• [Goal of the exercise]
Below are entries. Reproduce exactly the lines between the line holding "cfg_failed_auth := (disabled" and the line holding "(** [check]: [check_key]", inclusive, and only those.

• [Exercise data]

* * *

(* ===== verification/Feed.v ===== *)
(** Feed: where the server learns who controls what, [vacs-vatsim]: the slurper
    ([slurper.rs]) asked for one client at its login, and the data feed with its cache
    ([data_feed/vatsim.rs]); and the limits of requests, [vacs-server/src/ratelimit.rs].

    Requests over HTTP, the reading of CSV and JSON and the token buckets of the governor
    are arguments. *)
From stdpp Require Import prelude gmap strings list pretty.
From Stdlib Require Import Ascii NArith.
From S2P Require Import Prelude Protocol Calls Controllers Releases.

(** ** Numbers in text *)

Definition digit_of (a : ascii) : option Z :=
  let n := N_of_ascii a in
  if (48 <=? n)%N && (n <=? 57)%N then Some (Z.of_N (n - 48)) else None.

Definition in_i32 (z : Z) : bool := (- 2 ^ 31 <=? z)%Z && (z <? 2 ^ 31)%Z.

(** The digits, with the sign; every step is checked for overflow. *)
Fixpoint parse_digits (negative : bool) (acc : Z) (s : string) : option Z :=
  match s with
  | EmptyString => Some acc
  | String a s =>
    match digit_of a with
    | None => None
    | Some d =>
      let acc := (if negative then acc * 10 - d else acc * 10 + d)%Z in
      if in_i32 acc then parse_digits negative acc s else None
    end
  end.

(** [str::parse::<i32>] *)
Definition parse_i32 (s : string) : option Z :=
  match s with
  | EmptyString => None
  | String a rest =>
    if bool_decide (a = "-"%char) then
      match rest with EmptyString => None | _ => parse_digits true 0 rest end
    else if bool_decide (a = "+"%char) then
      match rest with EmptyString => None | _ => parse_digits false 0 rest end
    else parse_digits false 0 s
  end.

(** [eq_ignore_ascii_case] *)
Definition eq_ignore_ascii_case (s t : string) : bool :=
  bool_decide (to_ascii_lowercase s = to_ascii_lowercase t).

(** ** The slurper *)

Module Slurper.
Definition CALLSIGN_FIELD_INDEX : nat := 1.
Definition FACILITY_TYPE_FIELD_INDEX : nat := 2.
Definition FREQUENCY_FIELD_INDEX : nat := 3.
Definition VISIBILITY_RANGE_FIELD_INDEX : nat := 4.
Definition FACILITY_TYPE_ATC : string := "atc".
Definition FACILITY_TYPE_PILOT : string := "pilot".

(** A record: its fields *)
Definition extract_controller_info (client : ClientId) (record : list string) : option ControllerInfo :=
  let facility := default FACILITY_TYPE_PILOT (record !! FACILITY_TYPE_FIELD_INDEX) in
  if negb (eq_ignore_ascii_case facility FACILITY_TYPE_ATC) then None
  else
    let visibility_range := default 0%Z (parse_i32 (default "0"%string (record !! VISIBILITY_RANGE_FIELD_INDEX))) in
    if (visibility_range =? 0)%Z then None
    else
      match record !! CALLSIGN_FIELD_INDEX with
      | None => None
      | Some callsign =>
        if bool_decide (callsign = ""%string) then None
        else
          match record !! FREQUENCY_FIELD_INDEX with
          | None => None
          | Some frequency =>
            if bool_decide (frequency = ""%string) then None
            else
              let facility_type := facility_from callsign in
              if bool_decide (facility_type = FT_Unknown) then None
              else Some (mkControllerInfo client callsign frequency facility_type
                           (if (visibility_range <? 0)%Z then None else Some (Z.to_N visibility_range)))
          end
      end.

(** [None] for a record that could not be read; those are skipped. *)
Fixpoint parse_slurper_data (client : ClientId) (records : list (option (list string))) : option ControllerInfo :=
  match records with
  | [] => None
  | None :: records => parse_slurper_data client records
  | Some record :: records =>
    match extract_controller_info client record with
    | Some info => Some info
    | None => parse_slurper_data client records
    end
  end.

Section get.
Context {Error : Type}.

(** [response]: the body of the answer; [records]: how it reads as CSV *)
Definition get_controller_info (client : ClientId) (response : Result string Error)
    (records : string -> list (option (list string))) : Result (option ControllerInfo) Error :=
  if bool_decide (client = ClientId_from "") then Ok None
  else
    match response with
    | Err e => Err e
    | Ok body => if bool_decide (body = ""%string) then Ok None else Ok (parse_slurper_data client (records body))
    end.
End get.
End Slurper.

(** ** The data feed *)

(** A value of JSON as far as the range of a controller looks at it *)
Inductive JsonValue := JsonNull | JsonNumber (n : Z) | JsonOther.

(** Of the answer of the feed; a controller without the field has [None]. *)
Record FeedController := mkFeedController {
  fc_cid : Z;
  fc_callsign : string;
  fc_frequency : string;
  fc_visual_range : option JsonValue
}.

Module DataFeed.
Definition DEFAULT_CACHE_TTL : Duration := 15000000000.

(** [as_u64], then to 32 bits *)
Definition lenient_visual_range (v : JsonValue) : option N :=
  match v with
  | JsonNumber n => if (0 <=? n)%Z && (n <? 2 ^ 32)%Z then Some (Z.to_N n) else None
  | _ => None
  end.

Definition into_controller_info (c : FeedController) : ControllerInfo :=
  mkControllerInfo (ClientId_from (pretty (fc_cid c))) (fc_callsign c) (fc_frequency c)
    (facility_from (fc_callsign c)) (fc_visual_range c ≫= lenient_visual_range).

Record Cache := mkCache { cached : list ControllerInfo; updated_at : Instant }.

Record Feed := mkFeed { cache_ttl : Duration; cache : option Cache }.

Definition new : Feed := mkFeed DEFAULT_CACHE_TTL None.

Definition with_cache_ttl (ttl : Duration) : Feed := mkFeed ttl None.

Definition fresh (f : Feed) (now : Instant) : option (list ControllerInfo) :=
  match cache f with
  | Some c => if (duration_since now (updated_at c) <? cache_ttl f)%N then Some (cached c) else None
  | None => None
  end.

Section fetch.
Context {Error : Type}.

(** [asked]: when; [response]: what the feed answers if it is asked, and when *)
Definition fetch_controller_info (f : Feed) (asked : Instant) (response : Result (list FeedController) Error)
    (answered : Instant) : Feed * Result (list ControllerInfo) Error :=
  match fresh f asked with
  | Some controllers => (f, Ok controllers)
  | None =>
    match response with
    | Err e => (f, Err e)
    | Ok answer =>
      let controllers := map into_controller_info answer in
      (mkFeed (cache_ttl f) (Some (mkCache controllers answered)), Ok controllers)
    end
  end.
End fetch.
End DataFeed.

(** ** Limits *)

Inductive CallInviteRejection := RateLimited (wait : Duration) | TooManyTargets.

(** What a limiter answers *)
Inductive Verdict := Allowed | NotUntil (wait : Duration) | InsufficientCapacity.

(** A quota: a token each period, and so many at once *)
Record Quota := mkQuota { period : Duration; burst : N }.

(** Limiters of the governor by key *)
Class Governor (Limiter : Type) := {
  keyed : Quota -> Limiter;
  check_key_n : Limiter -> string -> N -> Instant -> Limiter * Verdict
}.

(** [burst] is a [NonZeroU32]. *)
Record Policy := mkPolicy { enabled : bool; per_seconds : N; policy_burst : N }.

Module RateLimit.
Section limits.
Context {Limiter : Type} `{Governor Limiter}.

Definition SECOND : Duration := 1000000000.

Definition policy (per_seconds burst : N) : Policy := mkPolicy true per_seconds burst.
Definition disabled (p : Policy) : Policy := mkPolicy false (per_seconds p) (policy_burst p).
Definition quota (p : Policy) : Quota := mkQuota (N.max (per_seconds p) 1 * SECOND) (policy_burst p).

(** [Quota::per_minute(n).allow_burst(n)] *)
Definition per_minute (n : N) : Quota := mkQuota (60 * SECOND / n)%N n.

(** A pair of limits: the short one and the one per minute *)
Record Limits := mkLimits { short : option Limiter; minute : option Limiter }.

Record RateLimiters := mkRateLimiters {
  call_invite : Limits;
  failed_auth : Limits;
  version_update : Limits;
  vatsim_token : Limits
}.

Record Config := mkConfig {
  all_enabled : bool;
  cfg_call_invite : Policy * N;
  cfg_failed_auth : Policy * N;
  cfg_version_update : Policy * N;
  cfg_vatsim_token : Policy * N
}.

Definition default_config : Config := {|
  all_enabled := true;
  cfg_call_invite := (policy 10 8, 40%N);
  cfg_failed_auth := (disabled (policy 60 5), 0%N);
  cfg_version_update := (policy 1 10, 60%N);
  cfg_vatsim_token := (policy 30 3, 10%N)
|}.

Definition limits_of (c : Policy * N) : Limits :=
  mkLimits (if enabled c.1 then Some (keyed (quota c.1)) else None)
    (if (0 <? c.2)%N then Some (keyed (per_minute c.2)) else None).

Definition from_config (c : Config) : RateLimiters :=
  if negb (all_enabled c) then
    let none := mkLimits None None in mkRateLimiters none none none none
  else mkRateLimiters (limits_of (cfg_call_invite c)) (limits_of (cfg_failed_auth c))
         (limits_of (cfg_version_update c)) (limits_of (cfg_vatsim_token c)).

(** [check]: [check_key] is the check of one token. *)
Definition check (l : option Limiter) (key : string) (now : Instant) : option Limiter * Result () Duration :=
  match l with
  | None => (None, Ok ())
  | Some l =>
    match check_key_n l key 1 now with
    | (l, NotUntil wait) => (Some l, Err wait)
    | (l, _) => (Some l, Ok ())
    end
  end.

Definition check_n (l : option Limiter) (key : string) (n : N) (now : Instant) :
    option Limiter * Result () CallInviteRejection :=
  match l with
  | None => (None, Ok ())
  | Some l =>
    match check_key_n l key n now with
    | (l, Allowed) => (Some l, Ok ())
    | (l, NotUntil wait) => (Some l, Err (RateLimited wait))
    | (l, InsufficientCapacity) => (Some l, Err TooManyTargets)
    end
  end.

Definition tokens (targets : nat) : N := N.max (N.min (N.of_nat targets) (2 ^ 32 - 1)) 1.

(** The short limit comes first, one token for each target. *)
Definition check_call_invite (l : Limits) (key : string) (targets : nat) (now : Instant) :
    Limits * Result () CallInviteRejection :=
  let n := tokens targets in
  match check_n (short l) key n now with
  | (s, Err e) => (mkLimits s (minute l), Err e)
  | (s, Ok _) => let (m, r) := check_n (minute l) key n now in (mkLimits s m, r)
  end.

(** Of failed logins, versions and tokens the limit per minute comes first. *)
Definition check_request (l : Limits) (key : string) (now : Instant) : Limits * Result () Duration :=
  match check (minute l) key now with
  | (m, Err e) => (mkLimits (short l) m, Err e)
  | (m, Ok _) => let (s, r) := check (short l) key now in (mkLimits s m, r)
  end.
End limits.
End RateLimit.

* * *

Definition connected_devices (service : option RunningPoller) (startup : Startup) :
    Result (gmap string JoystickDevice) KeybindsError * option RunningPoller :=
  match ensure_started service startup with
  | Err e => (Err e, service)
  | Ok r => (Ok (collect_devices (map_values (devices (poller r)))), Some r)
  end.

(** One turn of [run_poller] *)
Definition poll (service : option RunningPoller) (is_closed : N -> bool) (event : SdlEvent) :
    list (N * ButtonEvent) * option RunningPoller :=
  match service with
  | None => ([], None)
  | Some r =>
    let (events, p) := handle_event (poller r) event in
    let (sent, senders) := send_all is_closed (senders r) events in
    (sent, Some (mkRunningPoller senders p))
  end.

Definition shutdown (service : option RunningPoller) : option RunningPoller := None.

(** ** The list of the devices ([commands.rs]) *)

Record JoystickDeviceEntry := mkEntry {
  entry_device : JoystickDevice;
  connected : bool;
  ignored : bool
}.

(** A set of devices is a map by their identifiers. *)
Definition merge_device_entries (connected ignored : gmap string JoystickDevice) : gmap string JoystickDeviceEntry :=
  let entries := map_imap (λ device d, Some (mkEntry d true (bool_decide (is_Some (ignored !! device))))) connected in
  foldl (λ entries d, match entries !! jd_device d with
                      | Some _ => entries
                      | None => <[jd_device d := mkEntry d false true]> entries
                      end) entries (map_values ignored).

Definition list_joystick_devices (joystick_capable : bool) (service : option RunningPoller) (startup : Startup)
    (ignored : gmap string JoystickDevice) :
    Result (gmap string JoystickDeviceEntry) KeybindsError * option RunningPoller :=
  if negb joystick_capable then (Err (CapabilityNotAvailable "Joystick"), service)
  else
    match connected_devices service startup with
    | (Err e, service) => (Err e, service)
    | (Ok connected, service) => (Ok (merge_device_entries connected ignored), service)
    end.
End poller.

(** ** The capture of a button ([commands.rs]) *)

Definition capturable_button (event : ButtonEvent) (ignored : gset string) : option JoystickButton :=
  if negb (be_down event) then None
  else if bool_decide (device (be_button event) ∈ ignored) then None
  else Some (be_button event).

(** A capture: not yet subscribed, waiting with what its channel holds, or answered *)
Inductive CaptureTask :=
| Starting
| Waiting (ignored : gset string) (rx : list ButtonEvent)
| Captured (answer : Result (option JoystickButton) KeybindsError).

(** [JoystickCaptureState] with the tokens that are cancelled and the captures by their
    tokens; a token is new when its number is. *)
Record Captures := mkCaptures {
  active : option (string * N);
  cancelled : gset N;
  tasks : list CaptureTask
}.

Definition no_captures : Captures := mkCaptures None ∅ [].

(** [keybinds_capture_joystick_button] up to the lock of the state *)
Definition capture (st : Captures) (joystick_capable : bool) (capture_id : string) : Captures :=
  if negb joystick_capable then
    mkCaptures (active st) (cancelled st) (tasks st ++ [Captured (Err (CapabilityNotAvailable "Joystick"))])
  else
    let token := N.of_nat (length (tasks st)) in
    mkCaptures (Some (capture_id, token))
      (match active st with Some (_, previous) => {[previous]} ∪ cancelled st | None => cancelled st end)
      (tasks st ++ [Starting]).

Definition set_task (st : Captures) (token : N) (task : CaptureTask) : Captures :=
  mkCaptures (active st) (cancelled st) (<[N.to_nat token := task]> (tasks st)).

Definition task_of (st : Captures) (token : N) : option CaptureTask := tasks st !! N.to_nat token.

* * *

• [Response to the task]
  cfg_failed_auth := (disabled (policy 60 5), 0%N);
  cfg_version_update := (policy 1 10, 60%N);
  cfg_vatsim_token := (policy 30 3, 10%N)
|}.

Definition limits_of (c : Policy * N) : Limits :=
  mkLimits (if enabled c.1 then Some (keyed (quota c.1)) else None)
    (if (0 <? c.2)%N then Some (keyed (per_minute c.2)) else None).

Definition from_config (c : Config) : RateLimiters :=
  if negb (all_enabled c) then
    let none := mkLimits None None in mkRateLimiters none none none none
  else mkRateLimiters (limits_of (cfg_call_invite c)) (limits_of (cfg_failed_auth c))
         (limits_of (cfg_version_update c)) (limits_of (cfg_vatsim_token c)).

(** [check]: [check_key] is the check of one token. *)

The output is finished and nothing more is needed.